Fos and Jun mRNA and peptide exhibit a daily light-induced rhythm in the suprachiasmatic nucleus (SCN). The authors previously have reported that Fos expression in the SCN is elevated prematurely during the dark, light-induced Fos expression is attenuated in middle-aged rats, and transplantation of fetal SCN tissue into the third ventricle of rats of this age restores the daily pattern of Fos expression to that of the young. Using immunocytochemistry, the authors performed the present study to determine whether Jun-B and Jun-D expression in the SCN is altered at the same stage during aging and, if so, whether transplantation of fetal tissue containing the SCN can restore the light-induced rhythms of these two immediate early genes. All groups of rats were transcardially perfused 90 min prior to and after light onset. In young rats, light induced a robust increase in the number of Jun-B positive cells in the SCN, whereas very few cells were labeled before light onset. In middle-aged rats, the light-induced increase in the number of Jun-B positive cells was significantly attenuated. Transplantation of fetal SCN tissue into the middle-aged rats successfully restored light-induced Jun-B expression to the levels of young rats.

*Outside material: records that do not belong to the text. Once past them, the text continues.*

(** C8, as the code has it. On a 200 answer of the status page that has
    the element [domain-main-content], the verdict of [isup] follows the
    text of that element, stripped: with "not just you" in it, the "down"
    sentence; otherwise with "is up" in it, the "up" sentence; with
    neither, the sentence that this is no site. *)
Theorem isup_verdict (w : World) (text : string) (parts : SplitResult)
    (response : Response) (t : string) :
  urlsplit w (Str.strip text) = Return parts ->
  requests.get w ("http://isup.me/" +:+
                  (if Str.truthy (netloc parts) then netloc parts else path parts))
               [] true = Return response ->
  status_code response = requests.codes_ok ->
  find_div_text w (response_text response) "domain-main-content" = Some t ->
  (Str.contains "not just you" (Str.strip t) = true ->
   pagecheck.isup w text
     = Return ("It's not just you. " +:+ Str.strip text +:+ " looks "
               +:+ pagecheck.down_mark +:+ " from here!"))
  /\ (Str.contains "not just you" (Str.strip t) = false ->
      Str.contains "is up" (Str.strip t) = true ->
      pagecheck.isup w text
        = Return ("It's just you. " +:+ Str.strip text +:+ " is "
                  +:+ pagecheck.up_mark +:+ "."))
  /\ (Str.contains "not just you" (Str.strip t) = false ->
      Str.contains "is up" (Str.strip t) = false ->
      pagecheck.isup w text
        = Return "Huh? That doesn't look like a site on the interweb.").
Proof.
  intros Hsplit Hget Hstatus Hdiv.
  assert (Hok : requests.raise_for_status response = Return tt).
  { unfold requests.raise_for_status. rewrite Hstatus. reflexivity. }
  unfold pagecheck.isup. rewrite Hsplit. cbn [rbind]. rewrite Hget. cbn [rbind].
  rewrite Hok. cbn [rbind]. rewrite Hstatus, Z.eqb_refl. cbn [negb].
  rewrite Hdiv.
  split; [|split].
  - intros ->. reflexivity.
  - intros -> ->. reflexivity.
  - intros -> ->. reflexivity.
Qed.

Lemma isup_verdict_witness :
  pagecheck.isup
      (Sample.world (Return Sample.page)
         (Some " It's not just you! example.com looks down from here. "))
      " example.com "
    = Return ("It's not just you. " +:+ "example.com" +:+ " looks "
              +:+ pagecheck.down_mark +:+ " from here!").
Proof.
  apply (proj1 (isup_verdict
                  (Sample.world (Return Sample.page)
                     (Some " It's not just you! example.com looks down from here. "))
                  " example.com "
                  (mkSplit EmptyString EmptyString "example.com" EmptyString EmptyString)
                  Sample.page
                  " It's not just you! example.com looks down from here. "
                  eq_refl eq_refl eq_refl eq_refl)).
  reflexivity.
Defined.

(** C8 as stated fails: the status page answers 200 and its text has
    "is up" in it, but the page has no element [domain-main-content];
    [find] gives [None], [.text] raises [AttributeError], and [isup]
    gives none of the three verdicts. *)
Lemma isup_verdict_counterexample :
  requests.get (Sample.world (Return Sample.plain_page) None)
      "http://isup.me/example.com" [] true = Return Sample.plain_page
  /\ status_code Sample.plain_page = requests.codes_ok
  /\ Str.contains "is up" (response_text Sample.plain_page) = true
  /\ Str.contains "not just you" (response_text Sample.plain_page) = false
  /\ pagecheck.isup (Sample.world (Return Sample.plain_page) None) "example.com"
       = Raise AttributeError
  /\ ~ (exists s,
          pagecheck.isup (Sample.world (Return Sample.plain_page) None) "example.com"
            = Return s).
Proof.
  repeat (split; [reflexivity|]).
  intros (s & H). discriminate.
Qed.

(** ** The scenarios of the specification, and a few more *)

(** [shorten("http://example.com", service="is.gd")] when the API answers
    with a [shorturl]. *)
Example shorten_isgd :
  web.shorten
    (Sample.world
       (Return (mkResponse 200 "OK" [] "{...}"
                  (Some (PyDict [("shorturl", PyStr "http://is.gd/abc")]))))
       None)
    "http://example.com" None None "is.gd" web.loaded
  = Some (Return (PyStr "http://is.gd/abc"), web.loaded).
Proof. reflexivity. Qed.

(** [expand("http://is.gd/abc")] goes to the [is.gd] backend. *)
Example expand_isgd :
  web.expand Sample.accepting "http://is.gd/abc" None web.loaded
  = Some (Isgd.expand Sample.accepting "http://is.gd/abc", web.loaded).
Proof. reflexivity. Qed.

(** A URL of no registered shortener gets the plain request. *)
Example expand_other :
  web.expand Sample.accepting "http://example.com/x" None web.loaded
  = Some (Shortener.expand_ Sample.accepting "http://example.com/x", web.loaded).
Proof. reflexivity. Qed.

(** An unknown shortener is a [KeyError]. *)
Example shorten_unknown :
  web.shorten Sample.accepting "http://example.com" None None "tinyurl" web.loaded
  = Some (Raise (KeyError "tinyurl"), web.loaded).
Proof. reflexivity. Qed.

(** git.io gave the code that was asked for. *)
Example gitio_code_free :
  Gitio.shorten (Sample.world (Return Sample.created) None)
    "https://github.com/cloudbot" (Some "cb") None
  = Return (PyStr "https://git.io/cb").
Proof. reflexivity. Qed.

(** [hastebin] stores the paste. *)
Example paste_hastebin :
  exists st',
    web.paste Sample.accepting "data" "txt" web.DEFAULT_PASTEBIN web.loaded
      = Some (Return (PyStr "https://hastebin.com/abc.txt"), st').
Proof. eexists. reflexivity. Qed.

(** A status that is neither 200 nor an error status: the fixed message. *)
Example isup_not_modified :
  pagecheck.isup (Sample.world (Return Sample.not_modified) None) "example.com"
  = Return "Failed to get status.".
Proof. reflexivity. Qed.

Example isup_unreachable :
  pagecheck.isup Sample.unreachable "example.com" = Return "Failed to get status.".
Proof. reflexivity. Qed.

(** A page without the element: [find] gives [None], and [.text] fails. *)
Example isup_no_element :
  pagecheck.isup (Sample.world (Return Sample.page) None) "example.com"
  = Raise AttributeError.
Proof. reflexivity. Qed.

By contrast, Jun-D exhibited a constitutively high level of expression in the SCN both before and after light onset, and light induced only a slight but significant increase. No age-related changes were detected in the expression of Jun-D either before or after light onset. Transplantation of fetal SCN tissue did not alter the daily pattern of Jun-D expression in the middle-aged rats. These data suggest that (1) light-induced activation of SCN neural activity is blunted during aging, (2) fetal SCN tissue can provide the critical support to allow the host to respond properly to light cues, and (3) the age-related change in Jun-B expression in the middle-aged host SCN can be rescued by fetal SCN transplants.